The Leeds-conceived, London-based project’s third album traverses musical and social histories with lightness and dexterity, weaving nine tales of personal memoir into one long call for unity. ‘Buckle Up’ sees Soweto Kinch, the UK sax player and rapper, and Nubiyan’s resident vocalist Nick Richards communicate the importance of looking inwards to find the answers you need, while Kinch’s alto noodles rather than parps, as if rifling through his subconscious while millions of memories flash by at a speed too fast for his mind’s eye to keep pace with.

Just as easily, Nubiyan turn their hand to hip-swivelling Brazilian rhythms on ‘Keeper’, where regular collaborator Cherise’s hollers of “We fight the keeper of the keys” come off like a global call to arms, while ‘Ma Wonka’ features a guest turn from Ebo Taylor protégé Pat Thomas on vocals (the man often referred to as The Golden Voice of Africa) on a highlife track that could pass as the greatest dusty bargain bin discovery of your life.

The stylistic shifts don’t end there: ‘Flow’ is a tale of anxiety told with a jerky jazz-cum-R&B forward motion that calls to mind Esperanza Spalding and is the sort of track that could easily see Nubiyan reach new audiences with its more accessible arrangement, as does ‘24-7’, a smooth, smoky number with vocals from Ego Ella May that recently found itself making national radio playlists. 

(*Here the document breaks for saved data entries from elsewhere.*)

(* ===== verification/MkfsBlocks.v ===== *)
(** * The blocks that mkfs hands out

    While [mkfs] runs, the bitmap is not on disk yet: the blocks below [freeblock]
    are the ones in use.  [view] is the disk with the bitmap that [balloc] is going
    to write, so that taking [freeblock] is the kernel's allocation of a block and
    [iappend] is a write at the end of a file, in the sense of [FsMap] and [FsRw]. *)

From Stdlib Require Import FunctionalExtensionality.
From S2P Require Import Prelude Block Bio BioSpec Log Fs FsLaws FsBits FsAlloc FsMap FsRw FsDir Mkfs.

(** ** The bitmap of the first [n] blocks *)

Definition bits (n : Z) : list Z := mark_loop (Z.to_nat n) 0 zero_block.

Lemma mark_loop_last n : ∀ i buf, mark_loop (S n) i buf = mark_bit (mark_loop n i buf) (i + Z.of_nat n).
Proof.
  induction n as [|n IH]; intros i buf; [cbn; f_equal; lia|].
  change (mark_loop (S (S n)) i buf) with (mark_loop (S n) (i + 1) (mark_bit buf i)). rewrite IH. cbn [mark_loop]. f_equal. lia.
Qed.

Lemma bits_next n : 0 ≤ n → bits (n + 1) = mark_bit (bits n) n.
Proof. intros Hn. unfold bits. replace (Z.to_nat (n + 1)) with (S (Z.to_nat n)) by lia. rewrite mark_loop_last. f_equal. lia. Qed.

Lemma bits_ok n : block_ok (bits n).
Proof.
  unfold bits. generalize (Z.to_nat n). intros k. induction k as [|k IH]; [apply zero_block_ok|].
  rewrite mark_loop_last. by apply mark_bit_ok.
Qed.

Lemma zero_bit b : 0 ≤ b < BPB → bit_set zero_block b = false.
Proof.
  intros Hb. pose proof (bit_byte _ _ zero_block_ok Hb) as Hl. rewrite bit_set_testbit. unfold zero_block in *.
  rewrite length_replicate in Hl. rewrite lookup_total_replicate_2 by done. apply Z.testbit_0_l.
Qed.

Lemma bits_set n b : 0 ≤ n ≤ BPB → 0 ≤ b < BPB → bit_set (bits n) b = (b <? n).
Proof.
  intros [Hn Hle] Hb. revert Hle. apply (natlike_ind (λ n, n ≤ BPB → bit_set (bits n) b = (b <? n))); [|clear n Hn|done].
  - intros _. rewrite (proj2 (Z.ltb_ge _ _)) by lia. by apply zero_bit.
  - intros n Hn IH Hle. change (Z.succ n) with (n + 1) in *. rewrite bits_next, mark_bit_set, IH by first [lia|apply bits_ok].
    destruct (Z.ltb_spec b (n + 1)), (Z.ltb_spec b n), (decide (b = n)); rewrite ?bool_decide_eq_true_2, ?bool_decide_eq_false_2 by done; cbn; lia || done.
Qed.

(** ** The disk as the kernel will see it *)

Abbreviation bm := (sb_bmapstart mkfs_sb).

Definition view (s : mk) (k : Z) : list Z :=
  if decide (k = bm) then bits (freeblock s) else default zero_block (img s !! k).

Record mk_ok (s : mk) : Prop := {
  mo_free : nmeta ≤ freeblock s ≤ FSSIZE;
  mo_dom k : 0 ≤ k < FSSIZE → is_Some (img s !! k);
  mo_blk k v : img s !! k = Some v → block_ok v;
  mo_new k : freeblock s ≤ k → view s k = zero_block;
  mo_sb : img s !! 1 = Some sb_bytes;
  mo_log k : 2 ≤ k < 2 + nlog → img s !! k = Some zero_block }.

Lemma view_ok s k : mk_ok s → block_ok (view s k).
Proof.
  intros Hs. unfold view. case_decide; [apply bits_ok|]. destruct (img s !! k) eqn:E; [by eapply mo_blk|apply zero_block_ok].
Qed.

Lemma view_used s b : mk_ok s → 0 ≤ b < BPB → used mkfs_sb (view s) b = (b <? freeblock s).
Proof.
  intros Hs Hb. unfold used, view. rewrite decide_True by done. apply bits_set; [|done].
  destruct Hs as [Hf _ _ _ _ _]. change nmeta with 59 in *. unfold FSSIZE, BPB, BSIZE in *. lia.
Qed.

Lemma rsect_runs s k (Q : list Z → mk → Prop) :
  mk_ok s → 0 ≤ k < FSSIZE → k ≠ bm → Q (view s k) s → runs (rsect k) s Q.
Proof.
  intros Hs Hk Hne HQ. unfold rsect. rprim. destruct (mo_dom _ Hs k Hk) as [v E]. unfold view in HQ.
  rewrite decide_False in HQ by done. rewrite E in *. by apply runs_ret.
Qed.

(** a sector of the inode area, or one that is in use *)
Lemma wsect_runs s k v (Q : unit → mk → Prop) :
  mk_ok s → 2 + nlog ≤ k < freeblock s → k ≠ bm → block_ok v →
  (∀ s', mk_ok s' → view s' = upd (view s) k v → freeblock s' = freeblock s → freeinode s' = freeinode s → Q () s') →
  runs (wsect k v) s Q.
Proof.
  intros Hs Hk Hne Hv HQ. apply runs_modify. set (s' := {| img := _ |}).
  assert (Hview : view s' = upd (view s) k v).
  { apply functional_extensionality. intros j. unfold view, upd. cbn [img freeblock s']. repeat case_decide; subst; try done.
    - by rewrite lookup_insert_eq.
    - by rewrite lookup_insert_ne by done. }
  apply HQ; [|done..]. destruct Hs as [Hf Hd Hb Hn Hsb Hl]. change nlog with 30 in *. constructor; cbn [img freeblock s'].
  - done.
  - intros j Hj. rewrite lookup_insert_is_Some. destruct (decide (k = j)); auto.
  - intros j w. rewrite lookup_insert_Some. intros [[_ <-]|[_ ?]]; eauto.
  - intros j Hj. change (freeblock s') with (freeblock s) in Hj. rewrite Hview, upd_ne by lia. auto.
  - rewrite lookup_insert_ne by lia. done.
  - intros j Hj. change nlog with 30 in Hj. rewrite lookup_insert_ne by lia. auto.
Qed.

Lemma new_block_runs s (Q : Z → mk → Prop) :
  mk_ok s → freeblock s < FSSIZE →
  (∀ s', mk_ok s' → view s' = allocated mkfs_sb (view s) (freeblock s) → freeblock s' = freeblock s + 1 →
     freeinode s' = freeinode s → Q (freeblock s) s') →
  runs new_block s Q.
Proof.
  intros Hs Hlt HQ. unfold new_block. rprim. apply runs_bind, runs_modify, runs_ret. set (s' := {| img := _ |}).
  pose proof (mo_free _ Hs) as Hf. change nmeta with 59 in *.
  assert (Hu : freeblock s' = freeblock s + 1) by (cbn; apply Z.mod_small; unfold FSSIZE in *; lia).
  assert (Hview : view s' = allocated mkfs_sb (view s) (freeblock s)).
  { apply functional_extensionality. intros j. unfold allocated, upd. case_decide as Ej.
    { subst j. unfold view. rewrite decide_False by (change bm with 58; lia). pose proof (mo_new _ Hs (freeblock s)) as Hn.
      unfold view in Hn. rewrite decide_False in Hn by (change bm with 58; lia). apply Hn. lia. }
    unfold view. rewrite Hu. case_decide; [|done]. rewrite decide_True by done. apply bits_next. lia. }
  apply HQ; [|done..]. destruct Hs as [_ Hd Hb Hn Hsb Hl]. constructor; try done; rewrite ?Hu.
  - change nmeta with 59. lia.
  - intros j Hj. rewrite Hview. rewrite allocated_other; [apply Hn; lia|lia|change bm with 58; lia].
Qed.
Lemma new_inode_wf f inum type : inode_wf f (new_inode inum type) ∧ ∀ bn, 0 ≤ bn < MAXFILE → fblock f (new_inode inum type) bn = 0.
Proof.
  assert (H0 : ∀ k, 0 ≤ k ≤ NDIRECT → addr_at (new_inode inum type) k = 0).
  { intros k Hk. unfold addr_at. apply lookup_total_replicate_2. unfold NDIRECT in *. lia. }
  assert (Hb : ∀ bn, 0 ≤ bn < MAXFILE → fblock f (new_inode inum type) bn = 0).
  { intros bn Hbn. unfold fblock. destruct (Z.ltb_spec bn NDIRECT); [apply H0; lia|]. by rewrite H0. }
  split; [|done]. constructor; [done..|left; by apply H0| | |].
  - intros bn Hbn. left. auto.
  - intros bn bn' Hbn _ Hne. by rewrite Hb in Hne.
  - intros bn Hbn Hne. by rewrite Hb in Hne.
Qed.

Lemma with_inode_kept s i j :
  mk_ok s → 0 ≤ i_inum i < NINODES → length (i_addrs i) = Z.to_nat (NDIRECT + 1) → 0 ≤ i_inum j < NINODES →
  i_inum j ≠ i_inum i → inode_ok (view s) j →
  inode_ok (with_inode (view s) i) j ∧ content (with_inode (view s) i) j = content (view s) j ∧
  ∀ x, owned (with_inode (view s) i) j x ↔ owned (view s) j x.
Proof.
  intros Hs Hi Hl Hj Hne Hok. pose proof (inode_sector _ Hi) as Hb. change (2 + nlog) with 32 in *.
  pose proof (with_inode_other (view s) i j (λ k, view_ok s k Hs) (proj1 Hi) Hl (proj2 Hi) Hj Hne (io_synced _ _ Hok)) as Hsy.
  unfold with_inode in *. set (v := put_bytes _ _ _) in *.
  destruct (wf_upd mkfs_sb (view s) j (IBLOCK (i_inum i) mkfs_sb) v (fo_wf _ _ _ (io_file _ _ Hok)) ltac:(lia)) as (H1 & H2 & H3 & _).
  by apply same_file.
Qed.

Lemma ialloc_runs s l type (Q : Z → mk → Prop) :
  catalog s l → Z.of_nat (length l) + 1 < NINODES → type = T_DIR ∨ type = T_FILE →
  (∀ s', let i := new_inode (1 + Z.of_nat (length l)) type in
     catalog s' (l ++ [i]) → content (view s') i = [] →
     (∀ k j, l !! k = Some j → content (view s') j = content (view s) j) → Q (i_inum i) s') →
  runs (Mkfs.ialloc type) s Q.
Proof.
  intros Hc Hroom Hty HQ. pose proof Hc as [Hs Hnext _ Hinum Hok Hsep Hfree]. unfold Mkfs.ialloc. rprim. rprim.
  set (s0 := {| img := _ |}). set (i := new_inode (freeinode s) type).
  assert (Hs0 : mk_ok s0 ∧ view s0 = view s) by (split; [destruct Hs; by constructor|done]). destruct Hs0 as [Hs0 Hv0].
  assert (Hi : 0 ≤ i_inum i < NINODES) by (cbn; lia).
  apply runs_bind. apply (winode_runs s0 i); [done..|]. intros s1 Hs1 Hv1 Hf1 Hi1. rewrite Hv0 in Hv1. apply runs_ret.
  assert (Hkept : ∀ k j, l !! k = Some j → inode_ok (view s1) j ∧ content (view s1) j = content (view s) j ∧
    ∀ x, owned (view s1) j x ↔ owned (view s) j x).
  { intros k j Hk. rewrite Hv1. apply with_inode_kept; [done..|by eapply ct_range| |by eapply Hok].
    rewrite (Hinum _ _ Hk). cbn. apply lookup_lt_Some in Hk. lia. }
  destruct (new_inode_wf (view s1) (freeinode s) type) as [Hw Hb]. fold i in Hw, Hb.
  assert (Hnone : ∀ x, ¬ owned (view s1) i x).
  { intros x [Hx [->|(bn & Hbn & <-)]]; [done|]. by rewrite Hb in Hx. }
  assert (Hio : inode_ok (view s1) i).
  { constructor; [constructor| | | |..]; try done.
    - by destruct Hty as [-> | ->].
    - by apply new_place.
    - rewrite Hv1. apply with_inode_synced; [intros k; by apply view_ok|lia|done].
    - split; [|done]. intros bn Hbn _. auto.
    - intros o Ho. unfold fbyte, fdata. rewrite Hb by (apply (block_range o 1); [cbn in Ho; lia..|lia]). cbn [Z.eqb].
      apply lookup_total_replicate_2. pose proof (Z.mod_pos_bound o BSIZE ltac:(done)). lia. }
  assert (Ei : i = new_inode (1 + Z.of_nat (length l)) type) by (unfold i; by rewrite Hnext).
  change (freeinode s) with (i_inum i). rewrite Ei in *. clearbody i. subst i.
  apply HQ; [|done|intros k j Hk; by apply Hkept in Hk as (_ & ? & _)]. constructor.
  - done.
  - rewrite Hi1. cbn. rewrite Hnext, length_app. cbn. unfold u32. rewrite Z.mod_small; [lia|]. unfold NINODES in *. lia.
  - rewrite length_app. cbn. lia.
  - intros k j [[_ Hk]|[Hk <-]]%lookup_snoc_Some; [by eapply Hinum|]. cbn. subst k. lia.
  - intros k j [[_ Hk]|[Hk <-]]%lookup_snoc_Some; [by apply Hkept in Hk as (? & _)|done].
  - intros j k a b x Hjk [[_ Hj]|[Hj <-]]%lookup_snoc_Some [[_ Hk]|[Hk <-]]%lookup_snoc_Some.
    + apply Hkept in Hj as Hj', Hk as Hk'. destruct Hj' as (_ & _ & ->), Hk' as (_ & _ & ->). by eapply Hsep.
    + intros _. apply Hnone.
    + by intros ?%Hnone.
    + by intros ?%Hnone.
  - rewrite Hf1. cbn [freeblock s0]. rewrite fmap_app, sumZ_app, Hfree. cbn. change (file_blocks 0) with 0. lia.
Qed.

(** ** Appending to a file *)

Lemma appended_written s i p s1 i1 :
  mk_ok s → inode_ok (view s) i → 0 ≤ i_inum i < NINODES → (0 < length p)%nat → i_size i + Z.of_nat (length p) ≤ MAXBYTES →
  appended s i (i_size i) p s1 i1 →
  let i2 := set_isize (i_size i + Z.of_nat (length p)) i1 in
  let f2 := with_inode (view s1) i2 in
  written (BL := BL) mkfs_sb (view s) i (i_size i) p f2 i2 ∧ inode_ok f2 i2 ∧ i_inum i2 = i_inum i ∧ i_type i2 = i_type i.
Proof.
  intros Hs [Hf Hsy Ht Hz Hty Hsh] Hn Hp Hmax [Hs1 [n Hx] Hb Hpr Ht1 _ _] i2 f2. pose proof (fo_size _ _ _ Hf) as Hsz.
  pose proof (ex_meta _ _ _ _ _ _ Hx) as Hmeta. pose proof (ex_wf _ _ _ _ _ _ Hx) as Hw1.
  assert (En : i_inum i2 = i_inum i) by (unfold i2; by rewrite Hmeta).
  assert (Et : i_type i2 = i_type i) by (unfold i2; by rewrite Hmeta).
  assert (Hsy2 : synced f2 i2).
  { apply with_inode_synced; [intros x; by apply view_ok|lia|apply (iw_len _ _ _ Hw1)]. }
  pose proof (inode_sector _ Hn) as Hsec. change (2 + nlog) with 32 in *.
  assert (Hwr : written (BL := BL) mkfs_sb (view s) i (i_size i) p f2 i2).
  { unfold f2, with_inode in *. rewrite En in *. eapply written_longer; try done; [by apply view_reserved|lia|lia|].
    intros Hk bn H1 H2. apply Hpr; [lia| |lia]. rewrite Zdiv_0_l. pose proof (Z.div_pos (i_size i) BSIZE ltac:(lia) ltac:(done)). lia. }
  assert (Hu : (∀ bn, 0 ≤ bn < MAXFILE → fblock f2 i1 bn = fblock (view s1) i1 bn) ∧
    ∀ bn, 0 ≤ bn < MAXFILE → fdata f2 i1 bn = fdata (view s1) i1 bn).
  { unfold f2, with_inode. rewrite En. set (v := put_bytes _ _ _).
    by destruct (wf_upd mkfs_sb (view s1) i1 (IBLOCK (i_inum i) mkfs_sb) v Hw1 ltac:(lia)) as (_ & ? & ? & _). }
  destruct Hu as [Hfb2 Hfd2]. split_and!; try done. constructor.
  - exact (wr_ok _ _ _ _ _ _ _ Hwr).
  - done.
  - destruct Ht1 as [T1 T2]. split; [|done]. intros bn Hbn Hle. change (fblock f2 i1 bn = 0). rewrite Hfb2 by done. by apply T1.
  - cbn [i_size i2 set_isize]. intros o Ho. unfold fbyte. change (fdata f2 i2) with (fdata f2 i1).
    rewrite Hfd2 by (apply (block_range o 1); lia). change (fbyte (view s1) i1 o = 0). rewrite Hb by lia. unfold overlay. rewrite decide_False by lia. apply Hz. lia.
  - by rewrite Et.
  - unfold i2. rewrite Hmeta. rewrite Hsh. done.
Qed.

(** file [k] has grown by [p], and nothing else has changed *)
Record grown (s : mk) (l : list inode) (k : nat) (i : inode) (p : list Z) (s' : mk) (i' : inode) : Prop := {
  gw_catalog : catalog s' (<[k := i']> l);
  gw_content : content (view s') i' = content (view s) i ++ p;
  gw_type : i_type i' = i_type i;
  gw_other j a : j ≠ k → l !! j = Some a → content (view s') a = content (view s) a }.

Lemma iappend_runs s l k i p (Q : unit → mk → Prop) :
  catalog s l → l !! k = Some i → Forall (λ b, is_u8 b) p → (0 < length p)%nat →
  i_size i + Z.of_nat (length p) ≤ MAXBYTES →
  freeblock s + file_blocks (i_size i + Z.of_nat (length p)) - file_blocks (i_size i) ≤ FSSIZE →
  (∀ s' i', grown s l k i p s' i' → Q () s') →
  runs (iappend (i_inum i) p) s Q.
Proof.
  intros Hc Hk Hby Hp Hmax Hfree HQ. pose proof Hc as [Hs Hnext Hroom Hinum Hok Hsep Hfr].
  pose proof (ct_range _ _ _ _ Hc Hk) as Hn. pose proof (Hok _ _ Hk) as Hi. pose proof (io_file _ _ Hi) as Hf.
  pose proof (fo_size _ _ _ Hf) as Hsz. unfold iappend. apply runs_bind, rinode_runs; [done..|].
  apply runs_bind. eapply (iappend_loop_runs Hgeo); [done|apply Hf|lia|done..|apply Hf|apply Hi|apply rounds_fuel; lia|done|].
  intros s1 i1 Ha. destruct (appended_written _ _ _ _ _ Hs Hi Hn Hp Hmax Ha) as (Hwr & Hio & En & Et).
  set (i2 := set_isize _ i1) in *. pose proof Ha as [Hs1 [n Hx] _ _ _ Hf1 Hn1]. rewrite <- En in Hn |- *.
  apply winode_runs; [done..|apply (iw_len _ _ _ (ex_wf _ _ _ _ _ _ Hx))|]. intros s2 Hs2 Hv2 Hf2 Hn2. rewrite <- Hv2 in *.
  assert (Hkept : ∀ j a, j ≠ k → l !! j = Some a → inode_ok (view s2) a ∧ content (view s2) a = content (view s) a ∧
    (∀ x, owned (view s2) a x ↔ owned (view s) a x) ∧ ∀ x, owned (view s2) a x → ¬ owned (view s2) i2 x).
  { intros j a Hjk Hj. pose proof (ct_range _ _ _ _ Hc Hj) as Hnj. pose proof (Hok _ _ Hj) as Hja.
    assert (Hdis : ∀ x, owned (view s) a x → ¬ owned (view s) i x) by (intros x; by eapply Hsep).
    destruct (written_other _ Hgeo _ _ _ _ _ _ a Hwr Hf (fo_wf _ _ _ (io_file _ _ Hja)) Hdis) as (Hw & Hd & Hfd).
    destruct (same_file (view s) (view s2) a) as (? & ? & ?); [done..| |done| |done].
    - intros bn _. eapply (written_fblock _ Hgeo); [done..|apply Hja|done].
    - rewrite Hv2. apply with_inode_other; [intros x; by apply view_ok|lia|apply (iw_len _ _ _ (ex_wf _ _ _ _ _ _ Hx))|lia|done| |].
      + rewrite En, (Hinum _ _ Hk), (Hinum _ _ Hj). lia.
      + eapply evolves_synced; [done|apply Hf|by apply view_reserved|done|apply Hja]. }
  pose proof (lookup_lt_Some _ _ _ Hk) as Hlt. apply HQ with i2. constructor.
  - constructor.
    + done.
    + rewrite length_insert. congruence.
    + by rewrite length_insert.
    + intros j a [(<- & <- & _)|[? Hj]]%list_lookup_insert_Some; [rewrite En; by apply Hinum|by apply Hinum].
    + intros j a [(<- & <- & _)|[? Hj]]%list_lookup_insert_Some; [done|]. by eapply Hkept.
    + intros j j' a b x Hjj [(<- & <- & _)|[? Hj]]%list_lookup_insert_Some [(<- & <- & _)|[? Hj']]%list_lookup_insert_Some; [done|..].
      * intros Ho Ho'. by eapply (Hkept j' b).
      * by eapply (Hkept j a).
      * destruct (Hkept j a) as (_ & _ & Ha' & _), (Hkept j' b) as (_ & _ & Hb' & _); [done..|]. rewrite Ha', Hb'. by apply (Hsep j j').
    + rewrite Hf2, list_fmap_insert. erewrite sumZ_insert; [|by rewrite list_lookup_fmap, Hk]. cbn in *. lia.
  - rewrite (wr_content _ _ _ _ _ _ _ Hwr). unfold put_bytes. rewrite <- (length_content (view s) i), firstn_all, drop_ge by lia.
    by rewrite app_nil_r.
  - done.
  - intros j a Hjk Hj. by eapply Hkept.
Qed.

Album standout ‘Tittle Tattle’ is an attack on the crawling, pernicious power that gossip continues to cast over us, its soukous rhythms clashing with UK garage-like beats before it bursts into a spider-dancing sax funk breakdown. There is no suggestion that the group have softened their edges or muted their ambitions; on the contrary, this would seem to be the record that has unlocked their most potent weapon, which is storytelling.